Redirects your plumbing for you.

Related tags

Utilities valve
Overview

Valve

_Redirects your plumbing for you. _

valve creates multi-threaded Plumber APIs powered by Rust's tokio and axum web frameworks.

Motivation

Plumber is an R package that creates RESTful APIs from R functions. It is limited in that each API is a single R process and thus a single thread. Multiple queries are executed in the sequence that they came in. Scaling plumber APIs is not easy. The intention of valve is to be able to make scaling plumber APIs, and thus R itself, easier. We can make R better by leveraging Rust's "fearless concurrency."

Installation

Install the R package using {remotes}. Note that this will compile the package from source which will require Rust to be installed. If you don't have rust installed follow the instructions here.

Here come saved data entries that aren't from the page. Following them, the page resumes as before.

Lemma on_store_ok {O A : Type} (m : ST (Mutex StoreState) StoreFault A) (g : ProxyService O) a g' :
  on_store m g = (Ok a, g') → m (sv_store g) = (Ok a, sv_store g') ∧ sv_events g' = sv_events g.
Proof.
  unfold on_store, st_map_err, st_zoom. destruct (m (sv_store g)) as [[x|e] s]; [|done].
  by intros [= <- <-].
Qed.
Lemma parsed_ok {O A} (r : result ProxyError A) (g : ProxyService O) a g' :
  parsed r g = (Ok a, g') → r = Ok a ∧ g' = g.
Proof. unfold parsed, st_lift. destruct r as [x|e]; [|done]. by intros [= -> ->]. Qed.
Lemma required_ok {O A} (x : option A) (g : ProxyService O) a g' :
  required x g = (Ok a, g') → x = Some a ∧ g' = g.
Proof. unfold required, st_lift. destruct x as [x|]; [|done]. by intros [= -> ->]. Qed.
Lemma optional_ok `{UuidApi} {O} value (g : ProxyService O) a g' :
  parse_optional_revision value g = (Ok a, g') → g' = g.
Proof.
  unfold parse_optional_revision. destruct value as [v|]; [|by intros [= _ ->]].
  unfold parsed, mbind, st_bind, st_lift. destruct (proxy_revision_id_new v); [|done].
  by intros [= _ ->].
Qed.
Lemma sink_ok {O} (g : ProxyService O) a g' : require_event_sink g = (Ok a, g') → g' = g.
Proof. unfold require_event_sink. by intros [= _ ->]. Qed.

(** Follows a handler that answered, one step. *)
Ltac answered_step H :=
  let m := fresh "Hm" in let g := fresh "g" in let a := fresh "a" in
  apply st_bind_ok in H as (a & g & m & H);
  first [ apply parsed_ok in m as [? ->] | apply required_ok in m as [? ->]
        | apply optional_ok in m as -> | apply sink_ok in m as ->
        | apply st_lift_ok in m as [? ->]
        | apply auth_ok in m as (? & ? & ? & ? & ->)
        | apply on_store_ok in m as [m ?]
        | idtac ].

Section evidence.
Context `{AuthDeps, WireCodec, DomainDeps, UuidApi, !UuidBytes, !UuidLaws} {O : Type} `{OutboxLaws O}.
Context (resolve : string → result CommandError OperatorCaller).
Context {D : Type} (runtime : option (McpProxyRevision → string → result ProxyError D)).
Abbreviation P := (ProxyService O).

(** The store answers with a proxy of the scope it was asked under. *)
Definition answer_scope (a : Answer) (scope : ExactScope) : Prop :=
  match a with
  | ACreated r => px_scope (co_proxy r) = scope
  | AProxy p => px_scope p = scope
  | ARevision _ => True
  end.
Lemma replay_proxy_scope s key r p :
  wf s → ss_idempotency s !! key = Some r → replay_proxy r s = Ok p → px_scope p = id_scope r.
Proof.
  intros Hwf Hr. destruct (wf_requests s Hwf _ _ Hr) as (_ & (q & Hq & <-) & _).
  unfold replay_proxy. rewrite Hq. by intros [= <-].
Qed.
Lemma apply_op_scope fresh op m a m' :
  wf (guarded m) → apply_op fresh op m = (Ok a, m') → answer_scope a (op_scope op).
Proof.
  intros Hwf Ha. destruct m as [[] s]; simpl in *.
  { destruct (poisoned_refuses fresh op s) as [e He]. congruence. }
  pose proof (apply_op_ends fresh op s (wf_keyed s Hwf)) as He. rewrite Ha in He.
  unfold ends in He. simpl in He.
  inversion He as [| |record a' Hr Hh Hs Hrep|p rev lt a' Hn Heff _ _ _ _ Hans]; subst.
  - rewrite <-Hs. destruct op; simpl in Hrep |- *; destruct (replay_proxy record s) as [p|] eqn:Hp;
      try done; try (injection Hrep as <-; simpl; by eapply replay_proxy_scope);
      by destruct (replay_revision record s); [injection Hrep as <-|].
  - destruct (effect_identity s op p rev (wf_keyed s Hwf) Heff) as (_ & Hs & _).
    destruct op; simpl; try done; by destruct rev as [[? ?]|].
Qed.

Lemma created_scope fresh i m r m' :
  wf (guarded m) → memory_create_with_outcome fresh i m = (Ok r, m') → px_scope (co_proxy r) = cr_scope i.
Proof.
  intros Hwf Hm. apply (apply_op_scope fresh (OpCreate i) m (ACreated r) m' Hwf).
  unfold apply_op. rewrite answer_run. by rewrite Hm.
Qed.
Lemma updated_scope fresh i m p m' :
  wf (guarded m) → memory_update_draft fresh i m = (Ok p, m') → px_scope p = up_scope i.
Proof.
  intros Hwf Hm. apply (apply_op_scope fresh (OpUpdate i) m (AProxy p) m' Hwf).
  unfold apply_op. rewrite answer_run. by rewrite Hm.
Qed.
(* ===== verification/Governance.v ===== *)
(** * The policy authority

    [apps/control-plane-api/src/governance.rs] over the types of the crate
    [apex-policy]: the service that answers the tool gateway.  It takes a
    dedicated credential, reads a request into an authenticated caller, an exact
    scope and validated names, and evaluates one immutable read-only policy. *)
From Stdlib Require Import Ascii.
From S2P Require Import Prelude RustStr Digits ProxyText Time Errors OperatorAuth Caller Convert.

Open Scope N_scope.

(** ** apex-policy *)

(** [IdentifierKind]. *)
Inductive IdentifierKind :=
  | KToolName | KActionName | KResourceName | KPolicyId | KReasonCode | KBackendName | KFieldPath
  | KTraceId | KSpanId | KRunId | KEventId | KUnknown.
(** [GovernanceInputError]. *)
Inductive GovernanceInputError :=
  | InvalidScope
  | InvalidPrincipal
  | ScopeNotAllowed
  | InvalidIdentifier (kind : IdentifierKind).

(** [validated_identifier!]: the constructor of each name type. *)
Definition identifier_new (kind : IdentifierKind) (value : string)
    : result GovernanceInputError string :=
  if is_identifier value then Ok value else Err (InvalidIdentifier kind).

Record GovernanceScope := mkGovernanceScope {
  gs_workspace_id : string;
  gs_namespace_id : string;
}.
#[global] Instance GovernanceScope_eq_dec : EqDecision GovernanceScope.
Proof. solve_decision. Defined.
#[global] Program Instance GovernanceScope_countable : Countable GovernanceScope :=
  inj_countable' (λ s, (gs_workspace_id s, gs_namespace_id s))
    (λ '(w, n), mkGovernanceScope w n) _.
Next Obligation. by intros []. Qed.

(** [GovernanceScope::new] and [GovernanceScope::key]. *)
Definition governance_scope_new (workspace_id namespace_id : string)
    : result GovernanceInputError GovernanceScope :=
  if negb (is_identifier workspace_id) || negb (is_identifier namespace_id) then Err InvalidScope
  else Ok (mkGovernanceScope workspace_id namespace_id).
Definition governance_key (s : GovernanceScope) : string :=
  gs_workspace_id s +:+ "/" +:+ gs_namespace_id s.

Record TraceContext := mkTraceContext {
  tc_trace_id : string;
  tc_span_id : option string;
  tc_parent_span_id : option string;
  tc_run_id : option string;
}.
(** [Option::map(..).transpose()]. *)
Definition optional_identifier (kind : IdentifierKind) (value : option string)
    : result GovernanceInputError (option string) :=
  match value with
  | None => Ok None
  | Some v => v ← identifier_new kind v; Ok (Some v)
  end.
(** [TraceContext::new]. *)
Definition trace_context_new (trace_id : string) (span_id parent_span_id run_id : option string)
    : result GovernanceInputError TraceContext :=
  trace_id ← identifier_new KTraceId trace_id;
  span_id ← optional_identifier KSpanId span_id;
  parent_span_id ← optional_identifier KSpanId parent_span_id;
  run_id ← optional_identifier KRunId run_id;
  Ok (mkTraceContext trace_id span_id parent_span_id run_id).

(** [apex_policy::DataClassification]. *)
Inductive PolicyClassification := PPublic | PInternal | PConfidential | PRestricted.
#[global] Instance PolicyClassification_eq_dec : EqDecision PolicyClassification.
Proof. solve_decision. Defined.

Record AuthorizationRequest := mkAuthorization {
  az_caller : Caller;
  az_scope : GovernanceScope;
  az_tool : string;
  az_action : string;
  az_resource : string;
  az_classification : PolicyClassification;
  az_trace : TraceContext;
}.
(** [AuthorizationRequest::new]. *)
Definition authorization_new (caller : Caller) (scope : GovernanceScope) (tool action resource : string)
    (classification : PolicyClassification) (trace : TraceContext)
    : result GovernanceInputError AuthorizationRequest :=
  if negb (caller_is_valid caller) then Err InvalidPrincipal
  else if negb (caller_allows_scope caller (governance_key scope)) then Err ScopeNotAllowed
  else Ok (mkAuthorization caller scope tool action resource classification trace).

Rust is the second easiest programming language to install after R.

I also recommend installing the development version of {rextendr} via pak::pak("extendr/rextendr") which provides the function rextendr::rust_sitrep() which will update you on if you have a compatible Rust installation.

remotes::install_github("josiahparry/valve")

When the R package is built it also includes the binary executable at inst/valve. So if you ever find yourself needing the executable system.file("valve", package = "valve") will point you right to it! This will always be the version of the executable that your R package is using.

To install the executable only run

cargo install --git https://github.com/josiahparry/valve/ --no-default-features

Creating the app

The R package exports only 1 function: valve_run(). The most important argument is filepath which determines which Plumber API will be executed as well as specifying the host and port to determine where your app will run. Additional configuration can be done with the n_max, workers, check_unused, and max_age argument to specify how your app will scale.

library(valve)
# get included plumber API path
plumber_api_path <- system.file("plumber.R", package = "valve")

valve_run(plumber_api_path, n_max = 5)
#> Docs hosted at <http://127.0.0.1:3000/__docs__/>

n_max refers to the maximum number of background Plumber APIs that can be spawned whereas workers specifies how many main worker threads are available to handle incoming requests. Generally, the number of workers should be equal to the number of plumber APIs since because plumber is single threaded. This is the default. If workers is less than n_max, you'll never spawn the maximum number of APIs.

Plumber connections are automatically spawned, pooled, and terminated using deadpool. App connections are automatically pooled by hyper.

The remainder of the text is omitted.